Taught by: Joan McRae Kleinlein, Associate Professor of French
Offered: Fall 2006
Honors 462.01 Cormac McCarthy’s Blood
Meridian
Taught by: Victor Cabas, Adjunct Associate Professor of Rhetoric
Offered: Spring 2007
Honors 462.02 Ludwig Wittgenstein’s
Philosophical Investigations. Wittgenstein is widely recognized as one
of the most important philosophers of the 20th-Century. In his
Philosophical Investigations, Wittgenstein deals with a wide range of
philosophical topics spanning epistemology, philosophy of mind, hermeneutics,
philosophy of language, philosophy of mathematics, and philosophy of religion.
The aim of the book is largely to critique the view of the mind and its
engagement with the world that Wittgenstein and his contemporaries received from
the Modern philosophical tradition (Descartes through Russell). Although the
book was written more than half of a century ago, the Modern philosophical
tradition still to a large extent shapes the worldview of Western culture.
Therefore, Wittgenstein’s insights, including his attempt to shift the emphasis
of theorists to the ways that language informs thought, remain fresh and
relevant to readers even today. Reading this book would be of interest to
students in majors such as English, Modern Languages, Classics, Mathematics,
Philosophy, History, Political Science, Psychology, and Religion.
Taught by: Joel Schickel, Lecturer in Philosphy Offered:
Spring 2007
Honors 361: Rare Earth
(a book by Peter
Ward and Donald Brownlee about the possibility of life on other worlds) (Fall
2005)
Taught by: Steve Bloom, Assistant Professor of Physics and Astronomy
Honors 362: Aeschylus’ Oresteia and the political necessity of original sin
(Spring 2006)
Taught by: Ken DeLuca, Visiting Assistant Professor of Political Science
Honors 261: Don Quixote
Taught by: Susan Smith, Elliot Assistant Professor of Spanish
Offerings 2003-04
Honors 461: Plato's Republic
Taught by: Ken DeLuca, Visiting Assistant Professor of Political Science
Offerings 2002-03
Honors 361: Culture
Taught by: Alexander J. Werth, Elliott Associate Professor of Biology
This course follows one book, The Ape and the Sushi Master: Cultural
Reflections of a Primatologist by Frans de Waal (Basic Books, 2001), as we
explore the following questions:
What is culture?

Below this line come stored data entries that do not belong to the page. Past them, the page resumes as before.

Lemma zero_rate_tenure_minimal_witness :
  0 < 100000 /\ 0 < 30000 /\
  forall Math_log,
  exists res,
    calculateTenure Math_log 100000 30000 0 = Ok res /\
    (1 <= tenureMonths res)%Z /\
    30000 * inject_Z (tenureMonths res - 1) < 100000 /\
    100000 <= 30000 * inject_Z (tenureMonths res) /\
    0 <= t_totalInterest res /\ t_totalInterest res < 30000 + (1 # 200).
Proof.
  assert (H1 : 0 < 100000) by reflexivity.
  assert (H2 : 0 < 30000) by reflexivity.
  split; [exact H1|]. split; [exact H2|]. intros Math_log.
  exact (zero_rate_tenure_minimal Math_log 100000 30000 H1 H2).
Defined.

(** *** The month-by-month breakdown *)

Lemma breakdownLoop_shape (emi r : num) (tenureMonths : Z) (fuel : nat) :
  forall (m : Z) (balance : num) (k : nat) (row : BreakdownRow),
    nth_error (breakdownLoop emi r tenureMonths fuel m balance) k
    = Some row ->
    (k < fuel)%nat /\ b_month row = (m + Z.of_nat k)%Z /\
    0 <= b_balance row.
Proof.
  induction fuel as [|fuel IH]; intros m balance k row.
  - simpl. destruct k; discriminate.
  - cbn [breakdownLoop]. destruct (balance >? 1 # 100)%js;
      [|destruct k; discriminate].
    destruct k as [|k]; cbn [nth_error].
    + intros [= <-]. cbn [b_month b_balance].
      split; [lia|]. split; [lia|].
      destruct (_ <? 0)%js eqn:E; js_test E; lra.
    + intros H. apply IH in H. destruct H as (H1 & H2 & H3).
      split; [lia|]. split; [lia|]. exact H3.
Qed.

(** The breakdown has at most one row per month of the tenure, numbered
    from 1 without gaps, and no row shows a negative balance. *)
Theorem breakdown_shape (P rate : Q) (n : Z) (rows : list BreakdownRow) :
  getEMIBreakdown P rate n = Ok rows ->
  (Z.of_nat (List.length rows) <= n)%Z /\
  forall k row, nth_error rows k = Some row ->
    b_month row = (Z.of_nat k + 1)%Z /\ 0 <= b_balance row.
Proof.
  unfold getEMIBreakdown.
  destruct validateLoanInputs eqn:Hv; [|discriminate].
  assert (Hn : (0 < n)%Z).
  { unfold validateLoanInputs in Hv.
    destruct (n <=? 0)%Z eqn:En; [|apply Z.leb_gt in En; exact En].
    destruct (P <=? 0)%js; destruct (rate <? 0)%js; discriminate. }
  intros [= <-].
  set (rows := breakdownLoop _ _ _ _ _ _).
  assert (H : forall k row, nth_error rows k = Some row ->
              (k < Z.to_nat n)%nat /\ b_month row = (1 + Z.of_nat k)%Z /\
              0 <= b_balance row)
    by (intros k row; apply breakdownLoop_shape).
  split.
  - destruct (List.length rows) as [|len] eqn:El; [lia|].
    destruct (nth_error rows len) as [row|] eqn:En.
    + apply H in En. lia.
    + apply nth_error_None in En. lia.
  - intros k row Hk. apply H in Hk. destruct Hk as (_ & H2 & H3).
    split; [lia | exact H3].
Qed.
(** X25.  Two different ASCII strings that are equal up to letter
    case have similarity 1, unless they are single characters: there
    the match window is empty and the similarity is 0.1. *)
Theorem calculateStringSimilarity_ignores_case s1 s2 :
  Domain.asciiOnly s1 = true -> Domain.asciiOnly s2 = true ->
  toLowerCase s1 = toLowerCase s2 -> s1 <> s2 ->
  (calculateStringSimilarity s1 s2
   == if String.length s1 =? 1 then 1 # 10 else 1)%Q.
Proof.
  intros _ _ Hlow Hne.
  assert (Hlen : String.length s2 = String.length s1).
  { rewrite <- (length_toLowerCase s1), <- (length_toLowerCase s2), Hlow.
    reflexivity. }
  assert (Heqb : String.eqb s1 s2 = false) by (apply String.eqb_neq; exact Hne).
  assert (Hpos : 0 < String.length s1).
  { destruct s1 as [|c r]; [|simpl; lia].
    destruct s2 as [|c' r']; [congruence|discriminate]. }
  destruct (Nat.eqb_spec (String.length s1) 1) as [H1|Hn1].
  - unfold calculateStringSimilarity.
    rewrite !truthyStr_length, Hlen, H1. cbn [Nat.ltb Nat.leb negb orb].
    rewrite Heqb, <- Hlow.
    pose proof (length_toLowerCase s1) as Hl. rewrite H1 in Hl.
    destruct (toLowerCase s1) as [|c [|c' r]]; try discriminate.
    unfold jaroSimilarity, jaroRun. cbn [list_ascii_of_string length Nat.eqb
                                          andb orb].
    unfold findMatches, matchLoop. cbn [length seq fold_left repeat].
    unfold matchStep, findMatch, matchWindow.
    cbn [s2Matches length Nat.max].
    change (Z.to_nat (Z.max 0 (Z.of_nat 0 - (Z.of_nat 1 / 2 - 1)))) with 1.
    change (Z.to_nat (Z.min (Z.of_nat 0 + (Z.of_nat 1 / 2 - 1) + 1) (Z.of_nat 1)))
      with 0.
    cbn [Nat.sub seq find matches Nat.eqb].
    cbn [commonPrefixLength]. rewrite Ascii.eqb_refl.
    reflexivity.
  - assert (H2 : 2 <= String.length s1) by lia.
    unfold calculateStringSimilarity.
    rewrite !truthyStr_length, Hlen.
    replace (0 <? String.length s1) with true
      by (symmetry; apply Nat.ltb_lt; lia).
    cbn [negb orb]. rewrite Heqb, <- Hlow.
    pose proof (jaroSimilarity_self (toLowerCase s1)) as Hj.
    rewrite length_toLowerCase in Hj. specialize (Hj H2).
    set (j := jaroSimilarity _ _) in *.
    set (p := ofNat _).
    assert (Hw : (j + (1 # 10) * p * (1 - j) == 1)%Q) by (rewrite Hj; ring).
    rewrite Hw. reflexivity.
Qed.
(** X13.  When the forward pass in evaluation mode updates no buffer,
    [visualize_model] leaves the parameters of the model as they were,
    in every run. *)
Theorem visualize_model_keeps_parameters dl class_names n w :
  eval_forward_pure ->
  state_dict (model (store (visualize_model dl class_names n w)))
  = state_dict (model w).
Proof.
  intros Hpure. rewrite visualize_model_unfold. unfold prepend.
  cbn [store fst snd].
  apply (bind_keeps (fun w' => state_dict (model w') = state_dict (model w))).
  - apply (for_until_still _ (state_dict (model w)) dl).
    + intros b k w0 Hw0. apply visualize_batch_still; assumption.
    + split; reflexivity.
  - intros r. destruct (snd r); [apply preserves_ret|apply model_train_parameters].
Qed.

(** *** Sampling with replacement *)

(** X15.  With [replace=True] and a seed [default_rng] accepts, one
    misclassified example is enough for the draw of the 25 indices; when
    the scan finds none, the sampling call raises [ValueError] and so
    does [explore_wrong_5x5_rgb], after the scan, with the model in
    evaluation mode. *)
Theorem explore_wrong_with_replacement dl class_labels seed w c w1 t1 :
  seed_ok seed ->
  collect_wrong dl (eval_world w) = (Ok c, w1, t1) ->
  match gtruths c with
  | [] =>
      explore_wrong_5x5_rgb dl class_labels seed true w
      = (Raise ValueError, w1, EvModelTrain false :: t1)
      /\ training (model w1) = false
  | _ :: _ =>
      sample_wrong dl seed true w
      = (Ok (c, draw (rng_of seed w) (List.length (gtruths c)) 25 true),
         w1, EvModelTrain false :: t1)
  end.
Proof.
  intros Hseed Hscan. destruct (gtruths c) as [|g gs] eqn:Hg.
  - split.
    + unfold explore_wrong_5x5_rgb. apply bind_raise.
      rewrite (sample_wrong_unfold dl seed true w Hseed).
      rewrite (bind_ok _ _ _ Hscan). rewrite Hg.
      unfold prepend, bind, rng_choice, raise. simpl.
      rewrite app_nil_r. reflexivity.
    + pose proof (collect_wrong_eval_mode dl (eval_world w) eq_refl) as H.
      rewrite Hscan in H. exact H.
  - rewrite (sample_wrong_unfold dl seed true w Hseed).
    rewrite (bind_ok _ _ _ Hscan). rewrite Hg.
    unfold prepend, bind, rng_choice, ret. simpl.
    rewrite app_nil_r. reflexivity.
Qed.
Definition w0 : World := {| store := db; tick := 0 |}.

Definition no_body : ProjectBody :=
  {| b_name := None; b_description := None; b_status := None;
     b_progress := None; b_team := None; b_startDate := None;
     b_deadline := None; b_methodology := None; b_budget := None;
     b_sprintDuration := None; b_wipLimit := None; b_phases := None;
     b_valueGoals := None |}.

Definition with_status (s : string) (b : ProjectBody) : ProjectBody :=
  {| b_name := b_name b; b_description := b_description b;
     b_status := Some s; b_progress := b_progress b; b_team := b_team b;
     b_startDate := b_startDate b; b_deadline := b_deadline b;
     b_methodology := b_methodology b; b_budget := b_budget b;
     b_sprintDuration := b_sprintDuration b; b_wipLimit := b_wipLimit b;
     b_phases := b_phases b; b_valueGoals := b_valueGoals b |}.

Definition with_progress (z : Z) (b : ProjectBody) : ProjectBody :=
  {| b_name := b_name b; b_description := b_description b;
     b_status := b_status b; b_progress := Some z; b_team := b_team b;
     b_startDate := b_startDate b; b_deadline := b_deadline b;
     b_methodology := b_methodology b; b_budget := b_budget b;
     b_sprintDuration := b_sprintDuration b; b_wipLimit := b_wipLimit b;
     b_phases := b_phases b; b_valueGoals := b_valueGoals b |}.

Definition with_team (t : list Id) (b : ProjectBody) : ProjectBody :=
  {| b_name := b_name b; b_description := b_description b;
     b_status := b_status b; b_progress := b_progress b; b_team := Some t;
     b_startDate := b_startDate b; b_deadline := b_deadline b;
     b_methodology := b_methodology b; b_budget := b_budget b;
     b_sprintDuration := b_sprintDuration b; b_wipLimit := b_wipLimit b;
     b_phases := b_phases b; b_valueGoals := b_valueGoals b |}.

Definition no_task_body : TaskBody :=
  {| tb_title := None; tb_description := None; tb_status := None;
     tb_priority := None; tb_assignee := None; tb_dueDate := None;
     tb_storyPoints := None; tb_phase := None |}.

Definition with_task_status (s : string) (b : TaskBody) : TaskBody :=
  {| tb_title := tb_title b; tb_description := tb_description b;
     tb_status := Some s; tb_priority := tb_priority b;
     tb_assignee := tb_assignee b; tb_dueDate := tb_dueDate b;
     tb_storyPoints := tb_storyPoints b; tb_phase := tb_phase b |}.

(** A database without log entries, as after seeding. *)
Definition seeded : Store :=
  {| projects := projects db; tasks := tasks db; users := users db;
     logs := [] |}.

End Sample.

(* ================================================================== *)
(** * Vocabulary of the properties                                      *)
(* ================================================================== *)

(** ** Postconditions of a run *)

Definition wp {A} (m : M A) (w : World)
    (Q : outcome A -> World -> list Event -> Prop) : Prop :=
  Q (res (m w)) (world (m w)) (trace (m w)).

(** ** Shapes of traces *)

Definition Event_eqb (a b : Event) : bool :=
  match a, b with
  | EvProjectSave, EvProjectSave => true
  | EvProjectDelete, EvProjectDelete => true
  | EvTaskSave, EvTaskSave => true
  | EvTaskDelete, EvTaskDelete => true
  | EvTaskDeleteMany, EvTaskDeleteMany => true
  | EvUserUpdateMany, EvUserUpdateMany => true
  | EvUserDelete, EvUserDelete => true
  | EvLogAttempt x, EvLogAttempt y => String.eqb x y
  | _, _ => false
  end.

(** [subseq_of template tr]: the events of [tr] occur in [template], in
    the same order, each position of the template used at most once. *)
Fixpoint subseq_of (template tr : list Event) {struct template} : bool :=
  match tr with
  | [] => true
  | e :: tr' =>
      match template with
      | [] => false
      | t :: ts => if Event_eqb t e then subseq_of ts tr' else subseq_of ts tr
      end
  end.

(** The first thing the run does to the database is a write to the
    entity collections: no log append comes before the mutation. *)
Definition commit_first (tr : list Event) : bool :=
  match tr with
  | [] => true
  | e :: _ => is_commit e
  end.

(** The first thing the run does to the database is a log append. *)
Definition log_first (tr : list Event) : bool :=
  match tr with
  | [] => true
  | e :: _ => is_log_attempt e
  end.

Definition attempted (a : string) (tr : list Event) : bool :=
  existsb (is_attempt_of a) tr.

Definition count_attempts (tr : list Event) : nat :=
  List.length (filter is_log_attempt tr).

(** ** The mutation handlers as one family *)

Inductive Mutation :=
| MCreateProject (b : ProjectBody)
| MUpdateProject (id : Id) (updates : ProjectBody)
| MDeleteProject (id : Id)
| MCreateTask (projectId : Id) (b : TaskBody)
| MUpdateTask (taskId : Id) (updates : TaskBody)
| MDeleteTask (taskId : Id)
| MAddComment (taskId : Id) (text : string).

Definition run_mutation (env : Env) (user : User) (m : Mutation) : M Response :=
  match m with
  | MCreateProject b => createProject env user b
  | MUpdateProject id updates => updateProject env user id updates
  | MDeleteProject id => deleteProject env user id
  | MCreateTask projectId b => createTask env user projectId b
  | MUpdateTask taskId updates => updateTask env user taskId updates
  | MDeleteTask taskId => deleteTask env user taskId
  | MAddComment taskId text => addComment env user taskId text
  end.

(** Every controller of the model. *)
Inductive Call :=
| CMutation (m : Mutation)
| CGetProject (id : Id)
| CGetProjectLogs (projectId : Id)
| CGetAllProjectLogs
| CGetProjectReport (projectId : Id)
| CDeleteUser (id : Id).

Definition run_call (env : Env) (user : User) (c : Call) : M Response :=
  match c with
  | CMutation m => run_mutation env user m
  | CGetProject id => getProject env user id
  | CGetProjectLogs projectId => getProjectLogs env user projectId
  | CGetAllProjectLogs => getAllProjectLogs env user
  | CGetProjectReport projectId => getProjectReport env user projectId
  | CDeleteUser id => deleteUser env user id
  end.

(** The databases the application can get into: it starts without log
    entries, and then controllers run, for any caller, with any
    arguments and in any environment; [createProjectLog] is also let
    run on its own with an arbitrary action string. *)
Inductive reachable : World -> Prop :=
| reach_init : forall s n,
    logs s = [] -> reachable {| store := s; tick := n |}
| reach_call : forall w env user c,
    reachable w -> reachable (world (run_call env user c w))
| reach_append : forall w env projectId userId action details,
    reachable w ->
    reachable (world (createProjectLog env projectId userId action details w)).

Definition closed_action (l : ProjectLog) : Prop :=
  In (l_action l) action_enum.

(** ** Two runs that differ in the fate of the log appends only *)

Definition same_but_log_faults (e1 e2 : Env) : Prop :=
  (forall n, db_fault e1 n = db_fault e2 n) /\
  (forall n, clock e1 n = clock e2 n) /\
  (forall n, gen_id e1 n = gen_id e2 n) /\
  (forall t, jwt_verify e1 t = jwt_verify e2 t).

(** The entity collections, that is the database without the logs. *)
Definition entities (s : Store) : list Project * list Task * list User :=
  (projects s, tasks s, users s).

Definition sim (w1 w2 : World) : Prop :=
  entities (store w1) = entities (store w2) /\ tick w1 = tick w2.

Definition simM {A} (m1 m2 : M A) : Prop :=
  forall w1 w2, sim w1 w2 ->
    res (m1 w1) = res (m2 w2) /\
    sim (world (m1 w1)) (world (m2 w2)) /\
    trace (m1 w1) = trace (m2 w2).

(** As [simM], for computations whose results may differ but are not
    looked at, and which do not throw. *)
Definition simW {A} (m1 m2 : M A) : Prop :=
  forall w1 w2, sim w1 w2 ->
    (exists a1 a2, res (m1 w1) = Ret a1 /\ res (m2 w2) = Ret a2) /\
    sim (world (m1 w1)) (world (m2 w2)) /\
    trace (m1 w1) = trace (m2 w2).

Definition no_db_fault (env : Env) : Prop :=
  forall n, db_fault env n = false.

(** ** What a call of [createProjectLog] may do to the logs *)

(** The logs are as before, or longer by the entry that was asked for. *)
Definition appended (projectId : Id) (userId : option Id) (action : string)
    (details : Details) (before after : list ProjectLog) : Prop :=
  after = before \/
  exists l, after = before ++ [l] /\ l_project l = projectId /\
            l_user l = userId /\ l_action l = action /\
            l_details l = details /\ validProjectLog l = true.

(** The logs have grown, by entries of other actions than [a] only. *)
Definition grows_without (a : string) (before after : list ProjectLog) : Prop :=
  exists new, after = before ++ new /\ Forall (fun l => l_action l <> a) new.

(** Reads leave the database as it is and write nothing. *)
Definition reads {A} (m : M A) : Prop :=
  forall w, exists n,
    world (m w) = {| store := store w; tick := n |} /\ trace (m w) = [].

(** Reads that also come back with a value. *)
Definition returns {A} (m : M A) : Prop :=
  forall w, exists a n,
    m w = mkOut (Ret a) {| store := store w; tick := n |} [].

(** [f] does not look at the logs and does not let them leak into the
    entity collections. *)
Definition log_blind {A} (f : Store -> A * Store) : Prop :=
  forall s1 s2, entities s1 = entities s2 ->
    fst (f s1) = fst (f s2) /\ entities (snd (f s1)) = entities (snd (f s2)).
(** * OCR4all AJAX client: a model of [ocr4all_ajax_utils.py]

    The client is a flat set of functions that talk to the OCR4all web
    application through a [requests.Session], sleep between polls, read the
    wall clock and write log lines.  Each function is embedded as an
    interaction tree over the events of that conversation; a handler gives
    the events their meaning against a scripted environment and records
    them in a trace, so that statements such as "no POST is issued" or
    "one invalidation call precedes the failure" are statements about the
    trace of a run. *)

From Stdlib Require Import PrimFloat SpecFloat FloatOps.
From Stdlib Require Import ZArith NArith QArith List String Ascii Bool Lia.
From Stdlib Require Import DecimalString.
From Stdlib Require DecimalPos.
From ITree Require Import ITree ITreeFacts Events.State Events.StateFacts.
Import ListNotations.
Import ITreeNotations.
Import Monads.
Local Open Scope itree_scope.
Local Open Scope Z_scope.

(* ===================================================================== *)
(** ** Python strings *)
(* ===================================================================== *)

Module PyStr.

(** A [str] is a sequence of Unicode code points. *)
Definition char := N.
Definition pystr := list char.

(** A source-code literal; every literal of the module is ASCII. *)
Definition lit (s : string) : pystr :=
  List.map N_of_ascii (list_ascii_of_string s).

Definition eq_dec (a b : pystr) : {a = b} + {a <> b} :=
  list_eq_dec N.eq_dec a b.

Definition eqb (a b : pystr) : bool := if eq_dec a b then true else false.

(** [str.isspace] on one code point: the characters whose bidirectional
    class is WS, B or S, or whose category is Zs. *)
Definition isspace (c : char) : bool :=
  ((9 <=? c) && (c <=? 13) || (28 <=? c) && (c <=? 32)
   || (c =? 133) || (c =? 160) || (c =? 5760)
   || (8192 <=? c) && (c <=? 8202)
   || (c =? 8232) || (c =? 8233) || (c =? 8239) || (c =? 8287)
   || (c =? 12288))%N%bool.

Fixpoint lstrip (s : pystr) : pystr :=
  match s with
  | c :: s' => if isspace c then lstrip s' else s
  | [] => []
  end.

Definition rstrip (s : pystr) : pystr := rev (lstrip (rev s)).

(** [s.strip()] with no argument. *)
Definition strip (s : pystr) : pystr := rstrip (lstrip s).

(** [s[:n]] for [n >= 0]. *)
Definition head (n : nat) (s : pystr) : pystr := firstn n s.

(** [str(b).lower()] for a [bool]. *)
Definition lower_of_bool (b : bool) : pystr :=
  if b then lit "true" else lit "false".

(** [str(z)] for an [int]. *)
Definition of_int (z : Z) : pystr :=
  lit (NilZero.string_of_int (Z.to_int z)).

End PyStr.

Import PyStr.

What is it good for? Why do we have it--in fact, why do we
depend on it--and how did we get it? When, and where, did human culture
originate? Have we always had it? Is there a single universal human
culture, or are there many (a Western and an Eastern culture, for example,
or an Islamic culture)? Why do no other species have culture--or do they?
(And if so, how is human culture different?) Does culture change? If so,
how? If not, why not? How is cultural knowledge transmitted?